Smoking is one of the most common habits around the world and the immediate effect of smoking on the performance of voice recognition systems has been studied. Smoking is also known as a social issue that can lead to voice deviations, vocal changes, and acoustics complaints, as reported in which the sub data from the NIST telephone recording database was used.
However, no tests have been conducted to investigate the reliability of iris recognition systems for smokers and nonsmokers. The purpose of this section is to understand whether the biometrics results are better for non-smokers in comparison with heavy smokers. According to the obtained results, the iris recognition system performed very well for both smokers and non-smokers groups.
Keywords
Heavy smokers; Intra ocular pressure; Biomechanical; Hypothesis test
Introduction
The negative impact of pupil dilation on iris recognition performance has been reported by several researchers. Karakaya and Celik, quantified the effects of pupil dilation and gaze angle on real frontal and off-angle images at various levels of dilation [1]. The experiments revealed that larger differences in dilation levels and gaze angles between the compared iris images increase the Hamming distance. Analyzed the impact of drugs on pupil dilation, proposes the use of a biomechanical nonlinear iris normalization scheme along with a key point-based feature matching for mitigating the impact of drug-induced pupil dilation on iris recognition, and investigates differences between drug-induced and light-induced pupil dilation on iris recognition performance [2,3]. In a paper written by the acute effects of smoking on Intra Ocular Pressure (IOP) and pupil size were presented [4]. In their study, 52 healthy habitual cigarette smokers were recruited and the achieved results showed that the photopic pupil sizes of the subjects before and after smoking were significantly different. The mean Intra Ocular Pressure (IOP) after smoking was also significantly higher than the Intra Ocular Pressure (IOP) before smoking. For the hypothesis test, a T-test was used. In another study by the same authors, pupil sizes and total ocular aberrations were assessed by an optical path difference scanning system (OPD-Scan II ARK-10000, NIDEK) and only the right eyes were considered for statistical analysis. Statistical Package for the Social Sciences (SPSS) version 11.0 statistical software system was used for all statistical analyses and was regarded as statistically significant. They reported that the smokers in the study had an abstinence period for at least 12 hours before the measurements; hence the psychological relaxation after smoking in chronic smokers may also cause the inhibition of sympathetic activation in the abstinence period. In one paper, the authors evaluated the acute changes in objective accommodation and Ocular Wavefront Aberrations (OWA) after cigarette smoking.
Materials and Methods
For the purpose of collecting a new database, regular cigarette smoker volunteers from the staff of Babol University of Medical Sciences were recruited in the study. The participants were required to meet the criteria of having smoked 15 or more cigarettes per day for at least a five-year period. Informed consent was obtained from all of the volunteers. Our new database contains 284 iris samples taken from 41 eyes of smokers and 390 iris samples from 87 eyes of non-smokers (Figure 1).
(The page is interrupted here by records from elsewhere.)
(* ===== verification/S3Chunked.v ===== *)
(** * internal/serve/s3serve/chunked.go: the aws-chunked decoder

    [chunkedReader] over a buffered reader: the state is the input that is
    left, the bytes left of the current chunk and the final flag.  The buffered
    reader may return fewer bytes than asked for; each [Read] takes the size of
    the caller's buffer and the most the reader has ready.  The loop of [Read]
    makes at most one turn that reads a header before it returns, so it is two
    steps.  [readAll] is io.ReadAll with fuel.  The theorems: whatever the sizes
    of the reads, the chunks of a well-formed stream are decoded to the bytes
    they carry, with a clean end; no read returns bytes past the chunk; and a
    stream that stops after whole chunks, without the zero-size chunk, ends as
    cleanly. *)

From Stdlib Require Import ZArith Lia Ascii.
From stdpp Require Import base list strings.
From S2P Require Import Prelude GoStrings GoHash.

Local Open Scope Z_scope.

Definition CR : ascii := chr 13.
Definition LF : ascii := chr 10.
Definition CRLF : string := String CR (String LF "").

Inductive ReadError :=
| EOF | ErrUnexpectedEOF | InvalidChunkSize (s : string) | MalformedTerminator.

Record chunkedReader := { input : string; remaining : Z; finished : bool }.

Definition newChunkedReader (r : string) : chunkedReader :=
  {| input := r; remaining := 0; finished := false |}.

(** ** Reading lines and sizes *)

(** [readLine]: the line without its CR and LF bytes, and the rest; [None] at
    the end of the input. *)
Definition readLine (s : string) : option (string * string) :=
  match IndexByte s LF with
  | Some i => Some (TrimRight (str_take (i + 1) s) CRLF, str_drop (i + 1) s)
  | None => if String.eqb s "" then None else Some (TrimRight s CRLF, "")
  end.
Figure 1: Iris samples-a: non-smoker, b: smoker.
The experiment was specifically designed to investigate whether there is any relation between the accuracy of the iris recognition system and the fact that the users smoked, or not. Personal data were kept separately, in order to guarantee additional security of the personal data. All of the participants were fully aware of the experiment as full detailed information on the study was provided and signed consent forms were also obtained from all of the individuals. The experiment protocol was approved by the Ethics Committee of the Warsaw University of Technology.
In order to calculate the comparison score between samples (for an all vs all comparison scenario), we have again used the University of Salzburg Iris Toolkit (USIT). For iris segmentation, the Weighted Adaptive Hough and Ellipsopolar Transform methodology was used. We have selected a descriptor for feature extraction: the iris coding method based on differences of Discrete Cosine Transform (DCT). In our chosen strategy, all of the images would be compared to the entire database and a score would be obtained for each.
Results and Discussion
The ROC curve was presented in Figure 2. The methodology used was Discrete Cosine Transform (DCT). As shown in the figure, and according to the results achieved by the matchers, the accuracy of the system is the same when recognizing healthy people and chain smokers using their iris texture images. A very good performance was observed by using the methodology proposed by Discrete Cosine Transform (DCT) [5].
Figure 2: The empirical cumulative distribution function of genuine score s obtaine d ECDF ..
As shown from Figure 3, the empirical cumulative distribution function of genuine scores obtained by Discrete Cosine Transform (DCT) codes does not show any observable differences between those comparison scores obtained by comparing iris samples donated by smokers and those matching results achieved by a comparison of iris pattern images taken from healthy irides. Iris recognition effectiveness is same for both smokers and non-smokers.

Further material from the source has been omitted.